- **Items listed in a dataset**
-----
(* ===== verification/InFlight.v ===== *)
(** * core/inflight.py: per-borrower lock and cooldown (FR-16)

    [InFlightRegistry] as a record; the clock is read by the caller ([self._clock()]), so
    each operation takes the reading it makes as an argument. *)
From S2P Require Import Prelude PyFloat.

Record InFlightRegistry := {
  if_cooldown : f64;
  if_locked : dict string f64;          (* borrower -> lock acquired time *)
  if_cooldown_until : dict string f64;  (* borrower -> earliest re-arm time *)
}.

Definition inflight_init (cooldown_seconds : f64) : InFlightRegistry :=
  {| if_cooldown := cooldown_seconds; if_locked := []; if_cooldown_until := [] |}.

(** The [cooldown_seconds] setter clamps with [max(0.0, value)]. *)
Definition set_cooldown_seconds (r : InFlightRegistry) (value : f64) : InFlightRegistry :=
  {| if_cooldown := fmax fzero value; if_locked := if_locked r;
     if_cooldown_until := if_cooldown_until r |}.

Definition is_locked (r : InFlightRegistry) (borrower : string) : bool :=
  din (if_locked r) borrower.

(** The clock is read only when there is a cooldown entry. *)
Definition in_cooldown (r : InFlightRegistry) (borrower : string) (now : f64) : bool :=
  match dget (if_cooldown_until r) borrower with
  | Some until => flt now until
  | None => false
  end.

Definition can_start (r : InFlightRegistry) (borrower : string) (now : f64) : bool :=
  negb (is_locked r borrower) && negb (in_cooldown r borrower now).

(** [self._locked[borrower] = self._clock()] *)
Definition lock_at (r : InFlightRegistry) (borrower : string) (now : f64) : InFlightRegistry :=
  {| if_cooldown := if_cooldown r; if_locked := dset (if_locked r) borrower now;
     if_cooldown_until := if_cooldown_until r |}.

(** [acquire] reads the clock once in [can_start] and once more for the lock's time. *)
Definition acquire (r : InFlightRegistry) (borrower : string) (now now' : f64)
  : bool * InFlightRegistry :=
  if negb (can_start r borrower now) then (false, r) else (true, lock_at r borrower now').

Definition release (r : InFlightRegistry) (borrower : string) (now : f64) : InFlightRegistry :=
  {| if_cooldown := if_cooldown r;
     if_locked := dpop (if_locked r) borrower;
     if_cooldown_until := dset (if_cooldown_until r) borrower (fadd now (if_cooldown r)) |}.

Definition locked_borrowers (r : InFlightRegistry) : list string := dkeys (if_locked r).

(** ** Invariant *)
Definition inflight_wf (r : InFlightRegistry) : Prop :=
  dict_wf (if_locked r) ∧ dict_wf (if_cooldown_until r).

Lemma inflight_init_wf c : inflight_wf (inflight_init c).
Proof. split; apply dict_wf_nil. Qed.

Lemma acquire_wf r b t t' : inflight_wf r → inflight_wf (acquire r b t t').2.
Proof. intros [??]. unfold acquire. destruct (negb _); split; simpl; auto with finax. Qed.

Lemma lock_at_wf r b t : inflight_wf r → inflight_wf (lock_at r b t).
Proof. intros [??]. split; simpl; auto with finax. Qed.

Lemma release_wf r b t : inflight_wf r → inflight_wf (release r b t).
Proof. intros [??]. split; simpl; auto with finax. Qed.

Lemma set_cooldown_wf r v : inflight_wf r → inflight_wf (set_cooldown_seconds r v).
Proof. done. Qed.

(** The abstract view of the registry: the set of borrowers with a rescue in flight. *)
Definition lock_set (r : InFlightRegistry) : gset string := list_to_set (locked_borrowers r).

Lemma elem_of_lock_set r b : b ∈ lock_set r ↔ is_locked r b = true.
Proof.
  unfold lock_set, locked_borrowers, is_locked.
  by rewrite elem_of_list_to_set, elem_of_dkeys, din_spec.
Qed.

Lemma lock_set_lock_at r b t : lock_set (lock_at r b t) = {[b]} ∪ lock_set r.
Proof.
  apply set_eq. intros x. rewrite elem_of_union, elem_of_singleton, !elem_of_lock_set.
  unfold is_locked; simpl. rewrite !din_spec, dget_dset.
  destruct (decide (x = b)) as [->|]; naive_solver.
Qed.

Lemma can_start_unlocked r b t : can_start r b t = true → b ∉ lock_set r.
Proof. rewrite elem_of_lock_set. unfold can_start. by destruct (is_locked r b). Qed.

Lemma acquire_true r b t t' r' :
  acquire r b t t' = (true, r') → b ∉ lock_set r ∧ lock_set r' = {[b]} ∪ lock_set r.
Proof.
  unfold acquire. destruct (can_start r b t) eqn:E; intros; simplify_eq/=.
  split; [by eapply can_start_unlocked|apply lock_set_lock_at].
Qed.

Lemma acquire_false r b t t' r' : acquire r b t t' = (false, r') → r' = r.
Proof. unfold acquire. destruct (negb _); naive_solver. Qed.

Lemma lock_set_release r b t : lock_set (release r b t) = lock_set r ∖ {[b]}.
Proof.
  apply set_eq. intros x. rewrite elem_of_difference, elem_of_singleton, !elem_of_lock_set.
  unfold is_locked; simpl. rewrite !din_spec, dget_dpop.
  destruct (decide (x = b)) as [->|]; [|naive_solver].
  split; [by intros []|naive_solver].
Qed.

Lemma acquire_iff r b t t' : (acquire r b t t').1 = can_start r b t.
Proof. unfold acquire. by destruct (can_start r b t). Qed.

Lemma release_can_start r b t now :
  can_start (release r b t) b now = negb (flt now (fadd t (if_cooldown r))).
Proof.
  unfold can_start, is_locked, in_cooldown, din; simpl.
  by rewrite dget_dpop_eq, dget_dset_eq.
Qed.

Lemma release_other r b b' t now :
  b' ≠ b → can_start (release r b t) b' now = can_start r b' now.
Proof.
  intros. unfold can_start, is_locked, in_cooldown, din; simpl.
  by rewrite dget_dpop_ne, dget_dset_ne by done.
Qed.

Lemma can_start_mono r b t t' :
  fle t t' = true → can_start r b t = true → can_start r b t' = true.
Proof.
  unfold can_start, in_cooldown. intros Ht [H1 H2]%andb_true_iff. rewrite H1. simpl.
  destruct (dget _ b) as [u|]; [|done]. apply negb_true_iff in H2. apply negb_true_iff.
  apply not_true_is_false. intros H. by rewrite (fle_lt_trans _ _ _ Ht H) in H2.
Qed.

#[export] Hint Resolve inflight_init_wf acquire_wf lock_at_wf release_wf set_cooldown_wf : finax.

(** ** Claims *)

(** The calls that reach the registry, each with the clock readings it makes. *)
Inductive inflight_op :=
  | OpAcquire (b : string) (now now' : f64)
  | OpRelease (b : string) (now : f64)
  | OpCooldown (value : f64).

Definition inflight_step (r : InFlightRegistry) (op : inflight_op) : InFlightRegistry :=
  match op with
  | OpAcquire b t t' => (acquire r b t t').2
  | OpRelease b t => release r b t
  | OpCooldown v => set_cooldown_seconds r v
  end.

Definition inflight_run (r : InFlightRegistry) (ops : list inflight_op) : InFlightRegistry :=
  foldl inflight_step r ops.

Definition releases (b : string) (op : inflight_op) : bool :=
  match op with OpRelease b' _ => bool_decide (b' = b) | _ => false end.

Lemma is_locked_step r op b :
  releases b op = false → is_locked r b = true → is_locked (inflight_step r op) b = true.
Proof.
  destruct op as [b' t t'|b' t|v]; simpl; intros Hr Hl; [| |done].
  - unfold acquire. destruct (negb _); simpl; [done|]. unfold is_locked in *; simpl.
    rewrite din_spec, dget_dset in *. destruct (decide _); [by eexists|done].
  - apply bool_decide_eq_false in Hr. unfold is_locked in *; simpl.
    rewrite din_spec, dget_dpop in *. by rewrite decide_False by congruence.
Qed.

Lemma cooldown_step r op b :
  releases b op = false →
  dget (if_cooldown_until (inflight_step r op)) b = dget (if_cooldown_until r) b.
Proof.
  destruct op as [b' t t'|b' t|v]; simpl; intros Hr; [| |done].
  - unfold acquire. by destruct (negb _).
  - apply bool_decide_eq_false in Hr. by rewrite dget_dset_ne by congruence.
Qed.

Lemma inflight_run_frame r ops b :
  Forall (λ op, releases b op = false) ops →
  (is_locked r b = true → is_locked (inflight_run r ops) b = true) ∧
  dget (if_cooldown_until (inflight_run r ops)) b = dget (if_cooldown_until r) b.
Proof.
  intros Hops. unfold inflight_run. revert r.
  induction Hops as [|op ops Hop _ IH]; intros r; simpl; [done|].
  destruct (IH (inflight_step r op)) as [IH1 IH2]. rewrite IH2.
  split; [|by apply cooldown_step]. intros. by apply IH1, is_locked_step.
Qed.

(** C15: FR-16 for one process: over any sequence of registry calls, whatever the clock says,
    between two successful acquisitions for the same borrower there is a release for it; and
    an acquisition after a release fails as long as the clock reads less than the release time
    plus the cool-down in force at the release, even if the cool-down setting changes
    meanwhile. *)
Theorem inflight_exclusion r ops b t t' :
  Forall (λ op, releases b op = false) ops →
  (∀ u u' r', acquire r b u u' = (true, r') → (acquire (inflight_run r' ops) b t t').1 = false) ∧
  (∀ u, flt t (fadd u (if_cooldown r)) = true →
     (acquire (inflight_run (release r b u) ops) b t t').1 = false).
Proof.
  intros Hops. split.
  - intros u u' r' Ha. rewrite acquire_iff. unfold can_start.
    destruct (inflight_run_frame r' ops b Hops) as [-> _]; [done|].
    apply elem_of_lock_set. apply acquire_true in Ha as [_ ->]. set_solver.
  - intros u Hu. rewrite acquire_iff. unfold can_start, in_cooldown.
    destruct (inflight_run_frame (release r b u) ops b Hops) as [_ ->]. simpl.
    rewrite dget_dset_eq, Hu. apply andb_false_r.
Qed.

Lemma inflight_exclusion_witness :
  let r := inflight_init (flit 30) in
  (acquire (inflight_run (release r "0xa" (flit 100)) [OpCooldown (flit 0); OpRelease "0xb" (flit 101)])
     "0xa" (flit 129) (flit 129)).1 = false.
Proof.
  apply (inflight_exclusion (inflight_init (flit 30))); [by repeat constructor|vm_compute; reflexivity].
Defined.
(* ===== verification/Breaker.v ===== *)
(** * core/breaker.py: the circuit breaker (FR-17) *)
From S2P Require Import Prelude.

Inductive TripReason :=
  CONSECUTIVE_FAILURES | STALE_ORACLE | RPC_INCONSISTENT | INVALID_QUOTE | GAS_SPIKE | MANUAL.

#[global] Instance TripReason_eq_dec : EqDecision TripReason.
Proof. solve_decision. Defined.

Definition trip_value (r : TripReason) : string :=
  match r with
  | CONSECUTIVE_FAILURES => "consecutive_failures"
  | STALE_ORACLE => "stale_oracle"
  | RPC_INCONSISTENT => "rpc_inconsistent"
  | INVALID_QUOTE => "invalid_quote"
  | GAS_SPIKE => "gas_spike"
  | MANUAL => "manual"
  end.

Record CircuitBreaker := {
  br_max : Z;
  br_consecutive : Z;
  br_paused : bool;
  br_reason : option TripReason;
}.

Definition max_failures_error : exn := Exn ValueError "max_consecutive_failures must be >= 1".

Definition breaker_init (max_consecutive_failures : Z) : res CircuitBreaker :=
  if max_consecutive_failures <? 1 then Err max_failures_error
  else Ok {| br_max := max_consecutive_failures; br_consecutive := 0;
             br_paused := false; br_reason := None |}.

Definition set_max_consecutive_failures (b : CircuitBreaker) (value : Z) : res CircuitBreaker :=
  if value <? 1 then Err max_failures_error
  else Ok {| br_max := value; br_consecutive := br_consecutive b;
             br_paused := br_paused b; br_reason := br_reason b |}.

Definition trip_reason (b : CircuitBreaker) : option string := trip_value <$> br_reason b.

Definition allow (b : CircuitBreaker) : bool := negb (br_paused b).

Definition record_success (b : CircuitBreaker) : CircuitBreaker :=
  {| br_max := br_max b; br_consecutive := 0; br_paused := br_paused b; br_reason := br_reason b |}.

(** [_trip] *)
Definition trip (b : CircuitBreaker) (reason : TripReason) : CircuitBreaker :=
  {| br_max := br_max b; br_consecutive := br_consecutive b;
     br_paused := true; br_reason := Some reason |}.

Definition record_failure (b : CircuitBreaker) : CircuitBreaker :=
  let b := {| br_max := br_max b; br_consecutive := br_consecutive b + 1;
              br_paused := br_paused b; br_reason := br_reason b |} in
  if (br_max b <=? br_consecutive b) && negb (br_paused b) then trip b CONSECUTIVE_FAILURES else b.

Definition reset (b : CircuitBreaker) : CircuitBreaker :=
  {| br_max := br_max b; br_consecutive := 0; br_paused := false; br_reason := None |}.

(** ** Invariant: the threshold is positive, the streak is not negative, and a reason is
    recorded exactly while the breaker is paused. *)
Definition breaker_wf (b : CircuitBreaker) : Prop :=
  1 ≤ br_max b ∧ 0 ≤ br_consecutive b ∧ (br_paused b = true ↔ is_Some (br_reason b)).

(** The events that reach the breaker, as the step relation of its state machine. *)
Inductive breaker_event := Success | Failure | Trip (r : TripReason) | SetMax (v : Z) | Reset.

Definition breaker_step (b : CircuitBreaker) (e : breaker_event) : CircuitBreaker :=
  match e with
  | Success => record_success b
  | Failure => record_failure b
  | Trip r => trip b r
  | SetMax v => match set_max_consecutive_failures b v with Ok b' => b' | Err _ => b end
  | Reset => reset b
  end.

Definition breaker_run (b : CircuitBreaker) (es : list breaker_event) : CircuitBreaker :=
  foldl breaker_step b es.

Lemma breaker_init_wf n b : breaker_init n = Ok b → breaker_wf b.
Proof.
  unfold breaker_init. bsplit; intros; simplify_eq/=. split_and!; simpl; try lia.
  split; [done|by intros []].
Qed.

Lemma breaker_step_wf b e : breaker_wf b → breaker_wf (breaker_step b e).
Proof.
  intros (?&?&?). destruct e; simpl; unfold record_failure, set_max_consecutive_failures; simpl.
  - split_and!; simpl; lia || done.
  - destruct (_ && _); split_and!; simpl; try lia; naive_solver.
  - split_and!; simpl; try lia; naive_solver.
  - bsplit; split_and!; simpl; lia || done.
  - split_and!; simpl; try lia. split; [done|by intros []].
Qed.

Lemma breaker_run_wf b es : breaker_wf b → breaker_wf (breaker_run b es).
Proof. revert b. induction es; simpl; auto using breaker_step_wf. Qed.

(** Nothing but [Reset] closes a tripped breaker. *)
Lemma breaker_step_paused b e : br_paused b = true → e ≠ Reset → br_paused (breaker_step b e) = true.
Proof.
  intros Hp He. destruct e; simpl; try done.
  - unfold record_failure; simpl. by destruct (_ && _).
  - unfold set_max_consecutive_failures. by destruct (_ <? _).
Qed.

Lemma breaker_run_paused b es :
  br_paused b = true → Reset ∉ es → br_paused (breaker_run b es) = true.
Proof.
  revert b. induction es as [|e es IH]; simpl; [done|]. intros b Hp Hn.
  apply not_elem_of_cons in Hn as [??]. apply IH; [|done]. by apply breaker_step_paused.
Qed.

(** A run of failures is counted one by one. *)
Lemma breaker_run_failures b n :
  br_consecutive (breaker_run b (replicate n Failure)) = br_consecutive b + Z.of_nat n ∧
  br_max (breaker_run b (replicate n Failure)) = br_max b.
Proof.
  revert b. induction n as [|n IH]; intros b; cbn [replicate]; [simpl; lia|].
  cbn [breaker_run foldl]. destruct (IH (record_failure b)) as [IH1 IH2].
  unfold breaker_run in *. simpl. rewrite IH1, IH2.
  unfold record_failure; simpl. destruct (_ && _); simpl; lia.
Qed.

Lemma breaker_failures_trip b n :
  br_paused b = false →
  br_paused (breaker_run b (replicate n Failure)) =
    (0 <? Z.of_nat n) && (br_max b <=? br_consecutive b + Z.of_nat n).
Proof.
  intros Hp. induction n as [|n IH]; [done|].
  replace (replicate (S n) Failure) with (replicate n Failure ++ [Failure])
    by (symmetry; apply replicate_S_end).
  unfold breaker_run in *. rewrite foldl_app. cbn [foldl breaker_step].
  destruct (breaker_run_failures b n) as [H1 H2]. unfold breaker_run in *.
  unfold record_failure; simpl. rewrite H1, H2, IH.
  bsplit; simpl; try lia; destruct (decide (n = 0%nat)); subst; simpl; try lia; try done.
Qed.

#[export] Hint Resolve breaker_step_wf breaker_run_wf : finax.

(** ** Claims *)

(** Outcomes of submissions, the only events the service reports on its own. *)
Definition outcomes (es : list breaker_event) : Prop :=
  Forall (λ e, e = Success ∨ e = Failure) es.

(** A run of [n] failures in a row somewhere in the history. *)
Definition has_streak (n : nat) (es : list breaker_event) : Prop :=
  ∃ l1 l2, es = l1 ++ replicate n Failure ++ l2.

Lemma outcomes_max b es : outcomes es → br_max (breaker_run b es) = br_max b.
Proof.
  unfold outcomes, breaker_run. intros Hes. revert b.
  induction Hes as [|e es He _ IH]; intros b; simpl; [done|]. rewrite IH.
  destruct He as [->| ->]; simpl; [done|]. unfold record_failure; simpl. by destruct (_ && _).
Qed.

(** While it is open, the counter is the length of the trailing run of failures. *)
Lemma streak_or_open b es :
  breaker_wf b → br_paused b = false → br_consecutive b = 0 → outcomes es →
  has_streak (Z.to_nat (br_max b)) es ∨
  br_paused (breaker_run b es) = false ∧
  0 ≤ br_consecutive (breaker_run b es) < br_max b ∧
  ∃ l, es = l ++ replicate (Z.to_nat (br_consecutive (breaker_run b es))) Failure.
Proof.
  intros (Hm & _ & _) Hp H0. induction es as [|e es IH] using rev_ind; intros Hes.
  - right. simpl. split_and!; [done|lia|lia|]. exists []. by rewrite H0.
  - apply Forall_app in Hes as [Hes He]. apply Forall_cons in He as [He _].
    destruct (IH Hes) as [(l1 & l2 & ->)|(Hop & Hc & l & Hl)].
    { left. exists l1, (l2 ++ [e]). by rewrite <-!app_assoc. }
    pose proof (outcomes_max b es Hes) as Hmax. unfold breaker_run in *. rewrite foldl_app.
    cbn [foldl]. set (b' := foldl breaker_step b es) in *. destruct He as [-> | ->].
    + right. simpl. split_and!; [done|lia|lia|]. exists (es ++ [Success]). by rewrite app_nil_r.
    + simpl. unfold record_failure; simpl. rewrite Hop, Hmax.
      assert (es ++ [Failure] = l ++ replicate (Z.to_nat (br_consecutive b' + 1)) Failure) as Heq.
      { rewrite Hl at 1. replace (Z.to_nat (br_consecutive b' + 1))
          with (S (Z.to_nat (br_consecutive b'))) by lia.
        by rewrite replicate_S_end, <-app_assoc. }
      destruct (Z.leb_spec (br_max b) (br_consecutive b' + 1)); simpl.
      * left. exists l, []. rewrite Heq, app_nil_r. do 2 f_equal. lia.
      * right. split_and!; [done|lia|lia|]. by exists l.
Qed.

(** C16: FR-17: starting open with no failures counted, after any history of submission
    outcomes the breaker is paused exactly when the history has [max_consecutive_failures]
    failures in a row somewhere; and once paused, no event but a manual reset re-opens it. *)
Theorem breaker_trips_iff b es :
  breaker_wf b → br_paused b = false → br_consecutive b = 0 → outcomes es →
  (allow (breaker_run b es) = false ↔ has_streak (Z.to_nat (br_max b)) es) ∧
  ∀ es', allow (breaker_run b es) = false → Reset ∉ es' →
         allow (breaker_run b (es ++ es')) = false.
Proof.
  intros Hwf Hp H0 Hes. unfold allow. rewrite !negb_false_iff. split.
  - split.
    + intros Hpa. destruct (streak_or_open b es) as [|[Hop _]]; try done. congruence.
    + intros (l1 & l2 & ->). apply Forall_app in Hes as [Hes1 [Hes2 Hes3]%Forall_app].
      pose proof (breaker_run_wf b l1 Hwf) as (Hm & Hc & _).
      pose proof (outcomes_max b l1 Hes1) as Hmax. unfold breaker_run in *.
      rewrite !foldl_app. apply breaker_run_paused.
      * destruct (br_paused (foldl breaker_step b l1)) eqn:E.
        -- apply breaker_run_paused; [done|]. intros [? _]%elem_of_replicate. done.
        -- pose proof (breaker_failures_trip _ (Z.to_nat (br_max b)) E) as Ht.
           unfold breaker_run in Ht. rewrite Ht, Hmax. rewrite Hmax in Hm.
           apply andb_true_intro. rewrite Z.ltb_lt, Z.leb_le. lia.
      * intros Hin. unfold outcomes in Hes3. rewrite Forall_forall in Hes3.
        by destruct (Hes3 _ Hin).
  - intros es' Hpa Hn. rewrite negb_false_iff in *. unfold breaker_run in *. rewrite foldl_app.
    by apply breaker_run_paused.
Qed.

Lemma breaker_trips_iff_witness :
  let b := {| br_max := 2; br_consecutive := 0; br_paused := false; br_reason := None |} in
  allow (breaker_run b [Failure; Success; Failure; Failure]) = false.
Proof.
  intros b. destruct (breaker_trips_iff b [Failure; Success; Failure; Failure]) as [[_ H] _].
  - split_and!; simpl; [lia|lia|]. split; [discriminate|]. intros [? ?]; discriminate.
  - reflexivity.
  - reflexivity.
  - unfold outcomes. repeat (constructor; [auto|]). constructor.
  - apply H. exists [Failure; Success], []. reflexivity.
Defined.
-----
From the line that has "(* ===== verification/Breaker.v ===== *)" through the line that has "Definition max_failures_error : exn", copy every line exactly as it appears above, and leave out all others.

(* ===== verification/Breaker.v ===== *)
(** * core/breaker.py: the circuit breaker (FR-17) *)
From S2P Require Import Prelude.

Inductive TripReason :=
  CONSECUTIVE_FAILURES | STALE_ORACLE | RPC_INCONSISTENT | INVALID_QUOTE | GAS_SPIKE | MANUAL.

#[global] Instance TripReason_eq_dec : EqDecision TripReason.
Proof. solve_decision. Defined.

Definition trip_value (r : TripReason) : string :=
  match r with
  | CONSECUTIVE_FAILURES => "consecutive_failures"
  | STALE_ORACLE => "stale_oracle"
  | RPC_INCONSISTENT => "rpc_inconsistent"
  | INVALID_QUOTE => "invalid_quote"
  | GAS_SPIKE => "gas_spike"
  | MANUAL => "manual"
  end.

Record CircuitBreaker := {
  br_max : Z;
  br_consecutive : Z;
  br_paused : bool;
  br_reason : option TripReason;
}.

Definition max_failures_error : exn := Exn ValueError "max_consecutive_failures must be >= 1".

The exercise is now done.